Por isso, para mim, a personagem de Carlos é muito relevante no romance, mais do que todo o retrato social que se faz à sua volta, através do escândalo e de personagens-tipo que se ridicularizam em tudo o que dizem ou fazem. Lia ontem uma opinião no Público sobre a actualidade d' 'Os Maias' e a sua intemporalidade com a qual concordo plenamente. O que torna o romance actual passados quase 130 anos não é o facto de o país não ter mudado e estar exactamente igual há dois séculos atrás. Houve progresso, muita coisa está diferente do tempo de Eça. O que não mudou, e não muda nunca, é a natureza humana. E essa é a verdadeira característica presente no romance: os defeitos, os dramas. O fracasso de Carlos é a sua paixão por Maria Eduarda, que é apenas uma das metáforas para o fracasso do país. Não é que o amor seja mau e nos tire do caminho da verdade, nem que o desejo seja algo a evitar, mas o facto de que haverão sempre condicionantes para o país chegar onde devia chegar e que esses acabam por o fazer regredir, se tornam obstáculos predominantes, não se conseguindo colocar no caminho certo. O incesto é como uma espécie de karma, de ridículo, uma situação levada ao extremo que não podia terminar de outra forma.

O final do romance é, para mim, a par do humor cáustico de Ega, uma das cenas mais icónicas de sempre.
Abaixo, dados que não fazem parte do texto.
(** * Create2_Library: the fixed-rate [CustomTimer] and the tethered-drive
    key handlers, embedded from [createlib/custom_timer.py] and
    [Create2_proj.py]. *)

From Stdlib Require Import ZArith QArith Qround Bool String Ascii DecimalString Lia.
From stdpp Require Import base option list.

Local Open Scope Z_scope.

(** ** Python numbers

    [time.time()] returns a float and [interval] is whatever number the caller
    passes (an int, or the float [0.5] in the application).  The timer only
    adds, subtracts, compares with [0] and tests truthiness, so the model is
    written once over this interface. *)

Class PyNum (T : Type) := {
  num_add : T -> T -> T;          (* x + y *)
  num_sub : T -> T -> T;          (* x - y *)
  num_zero : T;                   (* the literal 0 *)
  num_ltb : T -> T -> bool;       (* x < y *)
  num_is_zero : T -> bool         (* x == 0, i.e. [not x] on a number *)
}.

#[export] Instance PyNum_Z : PyNum Z := {|
  num_add := Z.add; num_sub := Z.sub; num_zero := 0;
  num_ltb := Z.ltb; num_is_zero := Z.eqb 0 |}.

(** Floats idealised as exact rationals: sums of floats that Python rounds
    (0.1 + 0.2) are exact here, so nothing below is stated about the value
    of such a sum; the application's interval, 0.5, is exact in both. *)
#[export] Instance PyNum_Q : PyNum Q := {|
  num_add := Qplus; num_sub := Qminus; num_zero := 0%Q;
  num_ltb := fun x y => negb (Qle_bool y x);
  num_is_zero := fun x => Qeq_bool x 0%Q |}.

(** [max(0, x)]: the builtin keeps its first argument unless a later one is
    strictly greater. *)
Definition py_max0 {T} `{PyNum T} (x : T) : T :=
  if num_ltb num_zero x then x else num_zero.

(** ** [threading.Timer]

    A [Timer(delay, f)] thread sleeps for [delay] and then calls [f], unless
    [cancel()] was called while it was still sleeping; [cancel()] on a thread
    that already woke up has no effect. *)

Inductive thread_state := Waiting | Cancelled | Running | Finished.

#[export] Instance thread_state_eq_dec : EqDecision thread_state.
Proof. solve_decision. Defined.

Record Timer (T : Type) := mkTimer { t_delay : T; t_state : thread_state }.
Arguments mkTimer {T} _ _.
Arguments t_delay {T} _.
Arguments t_state {T} _.

Definition set_state {T} (st : thread_state) (t : Timer T) : Timer T :=
  mkTimer (t_delay t) st.

(** [Timer.cancel()] *)
Definition cancel {T} (t : Timer T) : Timer T :=
  match t_state t with
  | Waiting => set_state Cancelled t
  | _ => t
  end.

(** ** [class CustomTimer]

    The callback ([function], [args], [kwargs]) is not part of the record:
    the timer never inspects it, and how a call of it ends is given with the
    event that ends it. *)

Record CustomTimer (T : Type) := mkCustomTimer {
  interval : T;
  repeat : bool;
  _timer : option nat;       (* handle of a Timer thread, or None *)
  _stopped : bool;
  next_call : option T
}.
Arguments mkCustomTimer {T} _ _ _ _ _.
Arguments interval {T} _.
Arguments repeat {T} _.
Arguments _timer {T} _.
Arguments _stopped {T} _.
Arguments next_call {T} _.

(** The object together with the Timer threads it has created; a thread's
    handle is its position in [threads]. *)
Record World (T : Type) := mkWorld {
  self : CustomTimer T;
  threads : list (Timer T)
}.
Arguments mkWorld {T} _ _.
Arguments self {T} _.
Arguments threads {T} _.

Section CustomTimer.
Context {T : Type} `{PyNum T}.

(** The new value of [self.next_call] in [start]:
    [if not self.next_call: ... = now + self.interval
     else: self.next_call += self.interval]. *)
Definition next_deadline (now : T) (s : CustomTimer T) : T :=
  match next_call s with
  | None => num_add now (interval s)        (* [not None] *)
  | Some d =>
      if num_is_zero d
      then num_add now (interval s)         (* [not d] holds for d == 0 too *)
      else num_add d (interval s)
  end.

(** [start(self, from_run=False)]; [now] is the value [time.time()]
    returns.  The whole body runs under [self._lock]. *)
Definition start (from_run : bool) (now : T) (w : World T) : World T :=
  let s := self w in
  if from_run || _stopped s then
    let nc := next_deadline now s in
    let delay := py_max0 (num_sub nc now) in
    mkWorld
      (mkCustomTimer (interval s) (repeat s)
                     (Some (length (threads w))) false (Some nc))
      (threads w ++ [mkTimer delay Waiting])
  else w.

(** [stop(self)], also under the lock. *)
Definition stop (w : World T) : World T :=
  let s := self w in
  mkWorld
    (mkCustomTimer (interval s) (repeat s) None true None)
    (match _timer s with
     | Some h => alter cancel h (threads w)
     | None => threads w
     end).

(** [__init__(self, interval, function, *args, autostart=True, repeat=True)] *)
Definition init (itv : T) (autostart rep : bool) (now : T) : World T :=
  let w := mkWorld (mkCustomTimer itv rep None true None) [] in
  if autostart then start false now w else w.

(** How the callback ended. *)
Inductive outcome := Returned | Raised.

(** The [finally] clause of [_run]. *)
Definition _run_finally (now : T) (w : World T) : World T :=
  if repeat (self w) then start true now w else stop w.

(** [_run(self)] from the point where [self.function(...)] has ended with
    outcome [o]: the [finally] clause runs, then an exception, if any,
    continues to propagate. *)
Definition _run (o : outcome) (now : T) (w : World T) : World T * outcome :=
  (_run_finally now w, o).

(** *** Interleavings

    [start] and [stop] are atomic (they hold the lock throughout); the
    callback runs outside the lock, so other calls can happen between the
    moment a thread wakes up and the moment its callback ends. *)
Inductive event :=
| CallStart (now : T)                        (* an external start() *)
| CallStop                                   (* an external stop() *)
| Fire (h : nat)                             (* thread h wakes up and enters _run *)
| Return (h : nat) (o : outcome) (now : T).  (* its callback ends *)

Definition state_of (h : nat) (w : World T) : option thread_state :=
  t_state <$> threads w !! h.

Definition mark (h : nat) (st : thread_state) (w : World T) : World T :=
  mkWorld (self w) (alter (set_state st) h (threads w)).

Definition step (e : event) (w : World T) : option (World T) :=
  match e with
  | CallStart now => Some (start false now w)
  | CallStop => Some (stop w)
  | Fire h =>
      match state_of h w with
      | Some Waiting => Some (mark h Running w)
      | _ => None
      end
  | Return h o now =>
      match state_of h w with
      | Some Running => Some (mark h Finished (fst (_run o now w)))
      | _ => None
      end
  end.

Fixpoint run (es : list event) (w : World T) : option (World T) :=
  match es with
  | [] => Some w
  | e :: es' =>
      match step e w with
      | Some w' => run es' w'
      | None => None
      end
  end.

(** Handles of the threads that are armed and will still fire. *)
Definition waiting (w : World T) : list nat :=
  filter (fun h => state_of h w = Some Waiting) (seq 0 (length (threads w))).

(** [n] firings in a row, by threads [k], [k+1], ..., each one running to the
    end of its callback ([os i] says how it ended, [nows i] is the clock when
    it did), with no external call in between. *)
Fixpoint firings (k n : nat) (os : nat -> outcome) (nows : nat -> T) : list event :=
  match n with
  | O => []
  | S n' => Fire k :: Return k (os k) (nows k) :: firings (S k) n' os nows
  end.

Definition is_call_start (e : event) : bool :=
  match e with CallStart _ => true | _ => false end.

Definition is_fire (e : event) : bool :=
  match e with Fire _ => true | _ => false end.

End CustomTimer.

(** The state between two firings of an undisturbed repeating timer that was
    started at [t0] and whose [k] earlier threads have finished. *)
Definition between_firings (itv t0 : Z) (k : nat) (w : World Z) : Prop :=
  repeat (self w) = true /\
  interval (self w) = itv /\
  _stopped (self w) = false /\
  _timer (self w) = Some k /\
  length (threads w) = S k /\
  next_call (self w) = Some (t0 + (Z.of_nat k + 1) * itv) /\
  (forall h, state_of h w = Some Waiting <-> h = k).

(** ** [Create2_proj.py]: the application state and its handlers *)

Definition VELOCITYCHANGE : Z := 200.
Definition ROTATIONCHANGE : Z := 300.

(** [str.upper()] on ASCII text, which is what the key names Tk delivers
    are (Up, space, p, Escape, ...): the letters a-z move to A-Z and every
    other character stays.  Outside ASCII [str.upper()] does more (it maps
    U+017F to S, for one), so statements about arbitrary keysyms are made
    for [ascii_only] ones. *)
Definition upper_ascii (c : ascii) : ascii :=
  let n := nat_of_ascii c in
  if ((97 <=? n) && (n <=? 122))%nat then ascii_of_nat (n - 32) else c.

Fixpoint upper (s : string) : string :=
  match s with
  | EmptyString => EmptyString
  | String c s' => String (upper_ascii c) (upper s')
  end.

(** The keysym holds ASCII characters only. *)
Fixpoint ascii_only (s : string) : bool :=
  match s with
  | EmptyString => true
  | String c s' => (nat_of_ascii c <? 128)%nat && ascii_only s'
  end.

(** [x / 2] on ints is true division; the float result is idealised as the
    exact rational.  Python agrees as long as the numbers stay far below
    [2^53] in magnitude (beyond that the float rounds, and for huge ints the
    division raises [OverflowError]): the statements below bound the axes
    by [2^50]. *)
Definition py_truediv (a b : Z) : Q := (inject_Z a / inject_Z b)%Q.
(** C3 on the code. A coordinate that has an owner in [waterways] keeps
    that owner through the sample pass and through the whole analysis,
    however they end. An iteration of the claiming loop on an owned
    coordinate finishes, leaves [waterways] as it is and has the owner in
    the connections of the new body, adding it only when it is not there
    yet; a detection that finishes has thus recorded the owner of every
    coordinate of its region that was owned, without duplicates. A
    detection in the last row or column of the grid does not finish: its
    first coordinate without an owner is claimed and line 281 raises
    IndexError, so that the connections hold the owners of the
    coordinates before it and of no coordinate after it. *)
Theorem waterways_claimed_once (hm : gmap (nat * nat) Z) (cx cz : nat)
    (seed lo hi : coord) (obs : list coord) (g : globals) :
  waterways_kept g (final (sample_pass hm g))
  ∧ (∀ xs zs, waterways_kept g (final (analysis xs zs hm g)))
  ∧ (∀ name r w owner,
       waterbody_info g !! name = Some w →
       waterways g !! r = Some owner →
       ∃ g' w',
         claim name cx cz r g = Ok tt g'
         ∧ waterways g' = waterways g
         ∧ waterbody_info g' !! name = Some w'
         ∧ owner ∈ connections w'
         ∧ (NoDup (connections w) → NoDup (connections w')))
  ∧ (∀ obs' g', detect_water cx cz seed lo hi obs g = Ok obs' g' →
       ∃ c pb w',
         entry (chunk_info g) cx cz = Some c
         ∧ primary_biome c = Some pb
         ∧ waterbody_info g'
             !! body_name pb cx cz (List.length (water_region seed lo hi obs))
           = Some w'
         ∧ NoDup (connections w')
         ∧ ∀ r, r ∈ water_region seed lo hi obs →
             (∀ o, waterways g !! r = Some o →
                   waterways g' !! r = Some o ∧ o ∈ connections w')
             ∧ (waterways g !! r = None →
                waterways g' !! r
                = Some (body_name pb cx cz
                          (List.length (water_region seed lo hi obs)))))
  ∧ (∀ c pb pre r rest,
       entry (chunk_info g) cx cz = Some c →
       primary_biome c = Some pb →
       (∀ row, chunk_info g !! (cx + 1)%nat = Some row →
               (List.length row ≤ cz + 1)%nat) →
       water_region seed lo hi obs = pre ++ r :: rest →
       (∀ p, p ∈ pre → is_Some (waterways g !! p)) →
       waterways g !! r = None →
       ∃ g' w',
         detect_water cx cz seed lo hi obs g = Raise IndexError g'
         ∧ waterways g'
           = <[r := body_name pb cx cz (List.length (pre ++ r :: rest))]>
               (waterways g)
         ∧ waterbody_info g'
             !! body_name pb cx cz (List.length (pre ++ r :: rest))
           = Some w'
         ∧ NoDup (connections w')
         ∧ ∀ o, o ∈ connections w'
                ↔ ∃ p, p ∈ pre ∧ waterways g !! p = Some o).
Proof.
  destruct (claiming_facts hm cx cz seed lo hi obs g) as (Ha & Hb & Hc & Hd).
  split; [exact Ha|]. split; [exact Hb|]. split; [exact Hc|].
  split; [exact Hd|].
  intros c pb pre r rest Hentry Hpb Hedge Hregion Hpre Hr.
  rewrite detect_water_unfold, Hentry. cbv zeta. rewrite Hpb, Hregion.
  set (name := body_name pb cx cz (List.length (pre ++ r :: rest))).
  set (g2 := set_waterbody_info _ _).
  destruct (claim_loop_edge name cx cz r rest pre g2
              (flag_designation "water" c) empty_waterbody)
    as (g' & w' & Hrun & Hways & Hinfo & Hnd & Hin).
  - subst g2. simpl. by eapply entry_grid_set_eq.
  - subst g2. simpl. apply lookup_insert_eq.
  - subst g2. simpl. rewrite (biome_at_grid_set _ _ _ c); [|done|].
    + by apply biome_at_past_edge.
    + by destruct (flag_designation_biomes "water" c).
  - done.
  - done.
  - rewrite Hrun. exists g', w'. split; [done|]. split; [exact Hways|].
    split; [rewrite Hinfo; apply lookup_insert_eq|].
    split; [apply Hnd; constructor|].
    intros o. rewrite Hin. split; [|by right].
    intros [Ho | Ho]; [by apply elem_of_nil in Ho|done].
Qed.

End ClaimedOnce.

Lemma waterways_claimed_once_witness :
  ∃ obs' g' w',
    detect_water (H := pond_world) 1 0 (20, 62, 0) (15, 0, -1) (33, 255, 17)
      [] pond_after_first_chunk = Ok obs' g'
    ∧ waterbody_info g' !! "pond-1-0"%string = Some w'
    ∧ waterways g' !! (17, 62, 0) = Some "pond-0-0"%string
    ∧ "pond-0-0"%string ∈ connections w'.
Proof.
  destruct (detect_water (H := pond_world) 1 0 (20, 62, 0) (15, 0, -1)
              (33, 255, 17) [] pond_after_first_chunk)
    as [obs' g'|e g'] eqn:Hrun; [|vm_compute in Hrun; discriminate].
  destruct (waterways_claimed_once (H := pond_world) pond_heightmap 1 0
              (20, 62, 0) (15, 0, -1) (33, 255, 17) [] pond_after_first_chunk)
    as (_ & _ & _ & Hdetect & _).
  destruct (Hdetect obs' g' Hrun) as (c & pb & w' & Hc & Hpb & Hw' & _ & Hreg).
  assert (Hc0 : entry (chunk_info pond_after_first_chunk) 1 0
                = Some {| designations := ["flat"%string];
                          primary_biome := Some "plains"%string;
                          biomes := ["plains"%string] |})
    by (vm_compute; reflexivity).
  rewrite Hc0 in Hc. injection Hc as <-. injection Hpb as <-.
  exists obs', g', w'. split; [done|].
  assert (Hname : body_name "plains" 1 0
            (List.length (water_region (H := pond_world) (20, 62, 0)
                            (15, 0, -1) (33, 255, 17) []))
          = "pond-1-0"%string) by (vm_compute; reflexivity).
  rewrite Hname in Hw', Hreg. split; [done|].
  destruct (Hreg (17, 62, 0)) as [Hown _].
  { apply list_elem_of_In. vm_compute. tauto. }
  apply Hown. vm_compute. reflexivity.
Defined.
Se por um lado não vale a pena corrermos pelas coisas que realmente importam, as coisas ditas 'maiores', vamos correr pelas coisas fúteis, pelo chegar a horas a um compromisso social? Assim se vê que, depois de toda esta história, é como se aquelas personagens não crescessem com os erros, com tudo o que viveram, e tudo regressasse ao ponto exacto em que começou.


Se por um lado, também, n' 'Os Maias', Eça é sobretudo crítico, e muito pouco esperançoso, encontrei de certa forma essa esperança n' 'A Ilustre Casa de Ramires' - também através de uma forte crítica na personagem principal, face aos seus antepassados (eles, sim) ilustres. É aquela recuperação dos ideias românticos, do que foram face a uma época que desprezava a Idade Média, que a Geração de 70 também procura idolatrar. Por isso não vejo Eça apenas como alguém que detestava o país em que vivia e o criticava por não conseguir ser como os do estrangeiro. Acredito que ele ainda via esperança em Portugal, que apesar de tudo ele se orgulhava de poder ver em toda a miséria moral que o rodeava uma leve possibilidade de mudança.

Não creio que tenha vivido para ver essa mudança, se é que a houve - mas, sejamos sinceros, se não houver sempre uma mudança possível, um progresso maior para se procurar, de que interessa viver? Esta visão pode parecer masoquista, e a verdade é que cada um retirará do romance uma interpretação muito própria, mas a mensagem principal, para mim, é esta: a de que temos sempre de procurar ser melhor do que somos, sobretudo quando o que somos é tão ridículo, de tão mau, que só podemos rir para não chorar.